Concepedia

Publication | Open Access

Classifying the Complexity of Constraints Using Finite Algebras

571

Citations

38

References

2005

Year

TLDR

Constraint satisfaction problems model many combinatorial tasks, are NP‑complete in general, but become tractable under certain constraint restrictions. The authors aim to map every set of constraint relations to a finite universal algebra and to characterize CSP complexity through algebraic properties, proposing a tractable algebra notion and a general algebraic criterion for tractability. They translate the classification of restricted CSPs into universal algebra, associating constraints with finite algebras, studying subalgebras and homomorphic images, and defining tractable algebras.

Abstract

Many natural combinatorial problems can be expressed as constraint satisfaction problems. This class of problems is known to be NP-complete in general, but certain restrictions on the form of the constraints can ensure tractability.
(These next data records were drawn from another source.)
(** * gunz: the per-frame physics resolver, the dash impulse and the
      double-press detector of [src/main.cpp], embedded in Rocq.

    The program is a single translation unit.  The embedding keeps its
    structure:

    - [Int32]   : the C++ [int] of [Player::delta_x] and [Player::delta_y],
                  as [Z] with two's-complement wrap-around;
    - [Int64]   : the 64-bit tick count of [std::chrono::system_clock],
                  as [Z] with the same wrap-around;
    - [F32]     : the C++ [float] of raylib's [Rectangle], as IEEE-754
                  binary32 ([SpecFloat] at precision 24, emax 128);
    - [Platform]: what [main.cpp] calls but does not define
                  ([CheckCollisionRecs], [GetCollisionRec], the unqualified
                  [abs]);
    - [Player], [apply_gravity], [KeyDoublePress], [frame]: the code. *)

From Stdlib Require Import ZArith List Bool Lia.
From Stdlib Require Import Floats.SpecFloat.
From Stdlib Require Import Sorting.Permutation.
Import ListNotations.

Local Open Scope Z_scope.
Local Open Scope bool_scope.

(* ================================================================== *)
(** ** Machine integers *)

Module Int32.

Definition min_int : Z := -2147483648.
Definition max_int : Z := 2147483647.
Definition modulus : Z := 4294967296.

(** The value an [int] object holds after a result [z] is stored in it:
    reduction modulo 2^32 into [min_int .. max_int].  For the compound
    assignments with a [uint32_t] operand ([delta_x -= PLAYER_DASH_SPEED])
    this is the language rule (the arithmetic is unsigned, the store
    converts back); for [delta_y += 1] at [max_int] the language leaves the
    result open and the model takes the two's-complement one. *)
Definition wrap (z : Z) : Z := (z - min_int) mod modulus + min_int.

Definition in_range (z : Z) : Prop := min_int <= z <= max_int.

End Int32.

(** The signed 64-bit count of a [std::chrono] duration or time point. *)
Module Int64.

Definition min_int : Z := -9223372036854775808.
Definition max_int : Z := 9223372036854775807.
Definition modulus : Z := 18446744073709551616.

(** The value a 64-bit count holds after a result [z]: reduction modulo
    2^64 into [min_int .. max_int].  Past [max_int] the language leaves the
    result of [time_point + duration] open; the model takes the
    two's-complement one. *)
Definition wrap (z : Z) : Z := (z - min_int) mod modulus + min_int.

Definition in_range (z : Z) : Prop := min_int <= z <= max_int.

End Int64.

(* ================================================================== *)
(** ** Single-precision floats *)

(** The C++ [float]. *)
Definition float : Type := spec_float.

Module F32.

Definition prec : Z := 24.
Definition emax : Z := 128.

(** Conversion of an integer value to [float] (round to nearest even),
    as in [player.x + player.delta_x] or the literals [0], [1], [2]. *)
Definition of_int (z : Z) : float := binary_normalize prec emax z 0 false.

Definition add (a b : float) : float := SFadd prec emax a b.
Definition sub (a b : float) : float := SFsub prec emax a b.

Definition ltb (a b : float) : bool := SFltb a b.   (* a <  b *)
Definition leb (a b : float) : bool := SFleb a b.   (* a <= b *)
Definition gtb (a b : float) : bool := SFltb b a.   (* a >  b *)
Definition eqb (a b : float) : bool := SFeqb a b.   (* a == b *)
Definition neb (a b : float) : bool := negb (SFeqb a b).  (* a != b *)

(** [std::min(a, b)]: [(b < a) ? b : a]. *)
Definition min (a b : float) : float := if ltb b a then b else a.

(** [fabsf]. *)
Definition fabs (a : float) : float := SFabs a.

Definition valid (a : float) : bool := valid_binary prec emax a.

End F32.

(* ================================================================== *)
(** ** Data model *)

(** raylib's [Rectangle]. *)
Record Rectangle : Type := mkRectangle {
  x : float;
  y : float;
  width : float;
  height : float;
}.

(** [struct Player : Rectangle { int delta_x; int delta_y; ... }]. *)
Record Player : Type := mkPlayer {
  rect :> Rectangle;
  delta_x : Z;
  delta_y : Z;
}.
Here we show that any set of relations used to specify the allowed forms of constraints can be associated with a finite universal algebra and we explore how the computational complexity of the corresponding constraint satisfaction problem is connected to the properties of this algebra. Hence, we completely translate the problem of classifying the complexity of restricted constraint satisfaction problems into the language of universal algebra. We introduce a notion of "tractable algebra," and investigate how the tractability of an algebra relates to the tractability of the smaller algebras which may be derived from it, including its subalgebras and homomorphic images. This allows us to reduce significantly the types of algebras which need to be classified. Using our results we also show that if the decision problem associated with a given collection of constraint types can be solved efficiently, then so can the corresponding search problem. We then classify all finite strictly simple surjective algebras with respect to tractability, obtaining a dichotomy theorem which generalizes Schaefer's dichotomy for the generalized satisfiability problem. Finally, we suggest a possible general algebraic criterion for distinguishing the tractable and intractable cases of the constraint satisfaction problem.